• YOUR ASSIGNMENT:
Reproduce the entries. Match every word.

• THE DATA:
(** the first registration, under the fake type *)
Lemma register_fake p o ccw a d h :
  store h !! a = Some d -> type d = 0 -> model d = 0 -> device_types h = drivers -> a ∉ devices h ->
  __register_device p o ccw a false h =
    Ret (0, set_devices (devices h ++ [a]) (put_dev a (new_references (Some fake_type) d) h)).
Proof.
  intros Hd Ht Hm Hty Ha. unfold __register_device, get_dev. rewrite Hd, Hty. cbn [defined mbind outcome_bind].
  rewrite Ht, Hm. change (driver_for drivers 0 0) with (Some fake_type). cbn [dt_reg fake_type mbind outcome_bind].
  by rewrite bool_decide_false.
Qed.

(** what the driver found for a device makes of it *)
Definition registration (p : probe) (d : device) : Z * geometry :=
  match driver_for drivers (type d) (model d) with
  | Some t => if dt_reg t then driver_answer t p d else (0, geom d)
  | None => (- ENOENT, geom d)
  end.

Definition registered (p : probe) (d : device) : device :=
  let '(err, g) := registration p d in
  set_geom g (new_references (if err =? 0 then driver_for drivers (type d) (model d) else None) d).

Lemma driver_with_reg ty m t : driver_for drivers ty m = Some t -> dt_reg t = true ->
  dt_id t = dt_id d3390 \/ dt_id t = dt_id d9336.
Proof. intros [Hin _]%List.find_some. cbn in Hin. destruct Hin as [<-|[<-|[<-|[<-|[]]]]]; cbn; intros Hr; try discriminate Hr; auto. Qed.

Lemma filter_last (a : Z) l : a ∉ l -> base.filter (.≠ a) (l ++ [a]) = l.
Proof.
  intros Ha. rewrite list.filter_app, filter_cons_False by (by intros []). rewrite filter_nil, app_nil_r.
  induction l as [|b l IH]; [done|]. rewrite filter_cons_True by set_solver. f_equal. apply IH. set_solver.
Qed.

(** the second, with the type and model known *)
Lemma register_again p o ccw a d l h :
  usable h a d -> answers p -> devices h = l ++ [a] -> a ∉ l -> device_types h = drivers ->
  exists err h', __register_device p o ccw a true h = Ret (err, h') /\
    store h' = <[a := registered p d]> (store h) /\ devices h' = l ++ [a] /\ device_types h' = drivers.
Proof.
  intros Hu Hp Hdev Ha Hty. pose proof (us_store _ _ _ Hu) as Hd. unfold __register_device, get_dev, registered, registration.
  rewrite Hd, Hty. cbn [defined mbind outcome_bind].
  assert (forall h1 e, devices h1 = l ++ [a] -> (let h1 := set_devices (base.filter (.≠ a) (devices h1)) h1 in
     if bool_decide (a ∈ devices h1) then Undef else Ret (e : Z, set_devices (devices h1 ++ [a]) h1)) =
     Ret (e, set_devices (l ++ [a]) h1)) as Hlink.
  { intros h1 e E. cbn. rewrite E, filter_last by done. by rewrite bool_decide_false. }
  destruct (driver_for drivers (type d) (model d)) as [t|] eqn:Et.
  - destruct (dt_reg t) eqn:Er.
    + assert (usable (put_dev a (new_references (Some t) d) h) a (new_references (Some t) d)) as Hu1
        by (apply (usable_put a d); [done|by destruct Hu|done..]).
      destruct (reg_ok t p a o ccw _ _ Hu1 Hp (driver_with_reg _ _ _ Et Er)) as (h1 & E & Hs & Hd1 & Hty1).
      assert (driver_answer t p (new_references (Some t) d) = driver_answer t p d) as Hans by (by destruct d).
      rewrite Hans in *. rewrite E. cbn [mbind outcome_bind].
      rewrite Hs, lookup_insert_eq. cbn [defined mbind outcome_bind]. destruct (driver_answer t p d) as [e g]. cbn [fst snd] in *.
      rewrite Hlink by (destruct (e =? 0); cbn; by rewrite Hd1). do 2 eexists. split; [done|].
      destruct (e =? 0); cbn; rewrite Hs; cbn; rewrite !insert_insert_eq, Hty1; by split_and!.
    + cbn [mbind outcome_bind]. rewrite Hlink by done. do 2 eexists. by split; [done|].
  - cbn [mbind outcome_bind]. rewrite Hlink by done. do 2 eexists. by split; [done|].
Qed.

(** ** The scan *)

(** [l] are the entries so far, of subchannels below [n], [ds] what they hold *)
Record scanned (n : Z) (l : list Z) (ds : list device) (mem : list (Z * device)) (h : host) : Prop := Scanned {
  sc_devices : devices h = l;
  sc_types : device_types h = drivers;
  sc_entries : Forall2 (fun a d => store h !! a = Some d) l ds;
  sc_below : Forall (fun d => sch d < n) ds;
  sc_idle : map_Forall (fun _ d => q_out d = []) (store h);
  sc_fresh : NoDup (l ++ mem.*1);
}.

(** memory nobody has written to *)
Definition zeroed (g : device) : Prop := type g = 0 /\ model g = 0 /\ q_cur g = None.

Lemma scanned_mono n l ds mem h : scanned n l ds mem h -> scanned (n + 1) l ds mem h.
Proof. intros []. split; try done. eapply Forall_impl; [done|]. cbn. lia. Qed.


Lemma entries_insert (st : gmap Z device) a d l ds : a ∉ l ->
  Forall2 (fun b x => st !! b = Some x) l ds -> Forall2 (fun b x => <[a := d]> st !! b = Some x) l ds.
Proof.
  intros Ha H. induction H as [|b x l ds Hb _ IH]; constructor.
  - rewrite lookup_insert_ne; [done|]. set_solver.
  - apply IH. set_solver.
Qed.

(** the last entry is the first one with its subchannel *)
Lemma last_found n h l ds a d : devices h = l ++ [a] -> a ∉ l -> Forall2 (fun b x => store h !! b = Some x) l ds ->
  Forall (fun d => sch d < n) ds -> sch d = n -> found h a (sch d).
Proof.
  intros Hd Ha He Hb Hn. exists l, []. split; [done|]. rewrite Hn. clear Hd. revert ds He Hb.
  induction l as [|b l IH]; intros ds He Hb; [constructor|]. inversion He; subst. apply Forall_cons in Hb as [Hlt Hb].
  constructor; [split; [set_solver|eexists; split; [done|]; lia]|]. eapply IH; [set_solver|done|done].
Qed.

Lemma table_entry_registered p n g :
  table_entry p n g =
    registered p (Device n (identity p).1 (identity p).2 (dev_num p) (Some fake_type) None [] 0 false 1 g).
Proof.
  unfold table_entry, registered, registration. destruct (identity p) as [ty m]. cbn [fst snd type model].
  destruct (driver_for drivers ty m) as [t|]; [|done]. destruct (dt_reg t); [|done].
  unfold driver_answer. cbn [model geom]. by destruct (dt_id t =? dt_id d3390), (negb _).
Qed.
Definition alloc_virt_dev (rdevs : list real_device) (dirdev : directory_vdev) (n : Z) (devs : list virt_device)
    : Z * list real_device * list virt_device :=
  if negb mem_ok then (- ENOMEM, rdevs, devs) else
  let p := setf pmcw_v 1 (garbage pmcw_size) in
  let p := setf pmcw_dev_num (d_vdev dirdev) p in
  let p := setf pmcw_lpm 0x80 p in
  let p := setf pmcw_pim 0x80 p in
  let p := setf pmcw_pom 0xff p in
  let p := setf pmcw_pam 0x80 p in
  let mk ty m un := VirtDevice (d_type dirdev) n ty m un (hd 0 (garbage 1)) p (garbage scsw_size) (garbage orb_size) in
  let '(ret, rdevs, d) :=
    match d_type dirdev, d_u dirdev with
    | VDEV_CONS, _ => (0, rdevs, mk 0x3215 0 (Spooled None true))
    | VDEV_SPOOL, DirSpool ty m => (0, rdevs, mk ty m (Spooled None false))
    | VDEV_DED, DirDed rdev => __setup_vdev_ded rdevs rdev (mk 0 0 NoData)
    | VDEV_MDISK, _ => (0, rdevs, mk 0x3390 3 NoData)
    | _, _ => (- EINVAL, rdevs, mk 0 0 NoData)
    end in
  if ret =? 0 then (ret, rdevs, devs ++ [d]) else (ret, rdevs, devs).
End vdevices.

• SOLUTION:
(** the first registration, under the fake type *)
Lemma register_fake p o ccw a d h :
  store h !! a = Some d -> type d = 0 -> model d = 0 -> device_types h = drivers -> a ∉ devices h ->
  __register_device p o ccw a false h =
    Ret (0, set_devices (devices h ++ [a]) (put_dev a (new_references (Some fake_type) d) h)).
Proof.
  intros Hd Ht Hm Hty Ha. unfold __register_device, get_dev. rewrite Hd, Hty. cbn [defined mbind outcome_bind].
  rewrite Ht, Hm. change (driver_for drivers 0 0) with (Some fake_type). cbn [dt_reg fake_type mbind outcome_bind].
  by rewrite bool_decide_false.
Qed.

(** what the driver found for a device makes of it *)
Definition registration (p : probe) (d : device) : Z * geometry :=
  match driver_for drivers (type d) (model d) with
  | Some t => if dt_reg t then driver_answer t p d else (0, geom d)
  | None => (- ENOENT, geom d)
  end.

Definition registered (p : probe) (d : device) : device :=
  let '(err, g) := registration p d in
  set_geom g (new_references (if err =? 0 then driver_for drivers (type d) (model d) else None) d).

Lemma driver_with_reg ty m t : driver_for drivers ty m = Some t -> dt_reg t = true ->
  dt_id t = dt_id d3390 \/ dt_id t = dt_id d9336.
Proof. intros [Hin _]%List.find_some. cbn in Hin. destruct Hin as [<-|[<-|[<-|[<-|[]]]]]; cbn; intros Hr; try discriminate Hr; auto. Qed.

Lemma filter_last (a : Z) l : a ∉ l -> base.filter (.≠ a) (l ++ [a]) = l.
Proof.
  intros Ha. rewrite list.filter_app, filter_cons_False by (by intros []). rewrite filter_nil, app_nil_r.
  induction l as [|b l IH]; [done|]. rewrite filter_cons_True by set_solver. f_equal. apply IH. set_solver.
Qed.

(** the second, with the type and model known *)
Lemma register_again p o ccw a d l h :
  usable h a d -> answers p -> devices h = l ++ [a] -> a ∉ l -> device_types h = drivers ->
  exists err h', __register_device p o ccw a true h = Ret (err, h') /\
    store h' = <[a := registered p d]> (store h) /\ devices h' = l ++ [a] /\ device_types h' = drivers.
Proof.
  intros Hu Hp Hdev Ha Hty. pose proof (us_store _ _ _ Hu) as Hd. unfold __register_device, get_dev, registered, registration.
  rewrite Hd, Hty. cbn [defined mbind outcome_bind].
  assert (forall h1 e, devices h1 = l ++ [a] -> (let h1 := set_devices (base.filter (.≠ a) (devices h1)) h1 in
     if bool_decide (a ∈ devices h1) then Undef else Ret (e : Z, set_devices (devices h1 ++ [a]) h1)) =
     Ret (e, set_devices (l ++ [a]) h1)) as Hlink.
  { intros h1 e E. cbn. rewrite E, filter_last by done. by rewrite bool_decide_false. }
  destruct (driver_for drivers (type d) (model d)) as [t|] eqn:Et.
  - destruct (dt_reg t) eqn:Er.
    + assert (usable (put_dev a (new_references (Some t) d) h) a (new_references (Some t) d)) as Hu1
        by (apply (usable_put a d); [done|by destruct Hu|done..]).
      destruct (reg_ok t p a o ccw _ _ Hu1 Hp (driver_with_reg _ _ _ Et Er)) as (h1 & E & Hs & Hd1 & Hty1).
      assert (driver_answer t p (new_references (Some t) d) = driver_answer t p d) as Hans by (by destruct d).
      rewrite Hans in *. rewrite E. cbn [mbind outcome_bind].
      rewrite Hs, lookup_insert_eq. cbn [defined mbind outcome_bind]. destruct (driver_answer t p d) as [e g]. cbn [fst snd] in *.
      rewrite Hlink by (destruct (e =? 0); cbn; by rewrite Hd1). do 2 eexists. split; [done|].
      destruct (e =? 0); cbn; rewrite Hs; cbn; rewrite !insert_insert_eq, Hty1; by split_and!.
    + cbn [mbind outcome_bind]. rewrite Hlink by done. do 2 eexists. by split; [done|].
  - cbn [mbind outcome_bind]. rewrite Hlink by done. do 2 eexists. by split; [done|].
Qed.

(** ** The scan *)

(** [l] are the entries so far, of subchannels below [n], [ds] what they hold *)
Record scanned (n : Z) (l : list Z) (ds : list device) (mem : list (Z * device)) (h : host) : Prop := Scanned {
  sc_devices : devices h = l;
  sc_types : device_types h = drivers;
  sc_entries : Forall2 (fun a d => store h !! a = Some d) l ds;
  sc_below : Forall (fun d => sch d < n) ds;
  sc_idle : map_Forall (fun _ d => q_out d = []) (store h);
  sc_fresh : NoDup (l ++ mem.*1);
}.

(** memory nobody has written to *)
Definition zeroed (g : device) : Prop := type g = 0 /\ model g = 0 /\ q_cur g = None.

Lemma scanned_mono n l ds mem h : scanned n l ds mem h -> scanned (n + 1) l ds mem h.
Proof. intros []. split; try done. eapply Forall_impl; [done|]. cbn. lia. Qed.


Lemma entries_insert (st : gmap Z device) a d l ds : a ∉ l ->
  Forall2 (fun b x => st !! b = Some x) l ds -> Forall2 (fun b x => <[a := d]> st !! b = Some x) l ds.
Proof.
  intros Ha H. induction H as [|b x l ds Hb _ IH]; constructor.
  - rewrite lookup_insert_ne; [done|]. set_solver.
  - apply IH. set_solver.
Qed.

(** the last entry is the first one with its subchannel *)
Lemma last_found n h l ds a d : devices h = l ++ [a] -> a ∉ l -> Forall2 (fun b x => store h !! b = Some x) l ds ->
  Forall (fun d => sch d < n) ds -> sch d = n -> found h a (sch d).
Proof.
  intros Hd Ha He Hb Hn. exists l, []. split; [done|]. rewrite Hn. clear Hd. revert ds He Hb.
  induction l as [|b l IH]; intros ds He Hb; [constructor|]. inversion He; subst. apply Forall_cons in Hb as [Hlt Hb].
  constructor; [split; [set_solver|eexists; split; [done|]; lia]|]. eapply IH; [set_solver|done|done].
Qed.

Lemma table_entry_registered p n g :
  table_entry p n g =
    registered p (Device n (identity p).1 (identity p).2 (dev_num p) (Some fake_type) None [] 0 false 1 g).
Proof.
  unfold table_entry, registered, registration. destruct (identity p) as [ty m]. cbn [fst snd type model].
  destruct (driver_for drivers ty m) as [t|]; [|done]. destruct (dt_reg t); [|done].
  unfold driver_answer. cbn [model geom]. by destruct (dt_id t =? dt_id d3390), (negb _).
Qed.
Definition alloc_virt_dev (rdevs : list real_device) (dirdev : directory_vdev) (n : Z) (devs : list virt_device)
    : Z * list real_device * list virt_device :=
  if negb mem_ok then (- ENOMEM, rdevs, devs) else
  let p := setf pmcw_v 1 (garbage pmcw_size) in
  let p := setf pmcw_dev_num (d_vdev dirdev) p in
  let p := setf pmcw_lpm 0x80 p in
  let p := setf pmcw_pim 0x80 p in
  let p := setf pmcw_pom 0xff p in
  let p := setf pmcw_pam 0x80 p in
  let mk ty m un := VirtDevice (d_type dirdev) n ty m un (hd 0 (garbage 1)) p (garbage scsw_size) (garbage orb_size) in
  let '(ret, rdevs, d) :=
    match d_type dirdev, d_u dirdev with
    | VDEV_CONS, _ => (0, rdevs, mk 0x3215 0 (Spooled None true))
    | VDEV_SPOOL, DirSpool ty m => (0, rdevs, mk ty m (Spooled None false))
    | VDEV_DED, DirDed rdev => __setup_vdev_ded rdevs rdev (mk 0 0 NoData)
    | VDEV_MDISK, _ => (0, rdevs, mk 0x3390 3 NoData)
    | _, _ => (- EINVAL, rdevs, mk 0 0 NoData)
    end in
  if ret =? 0 then (ret, rdevs, devs ++ [d]) else (ret, rdevs, devs).
End vdevices.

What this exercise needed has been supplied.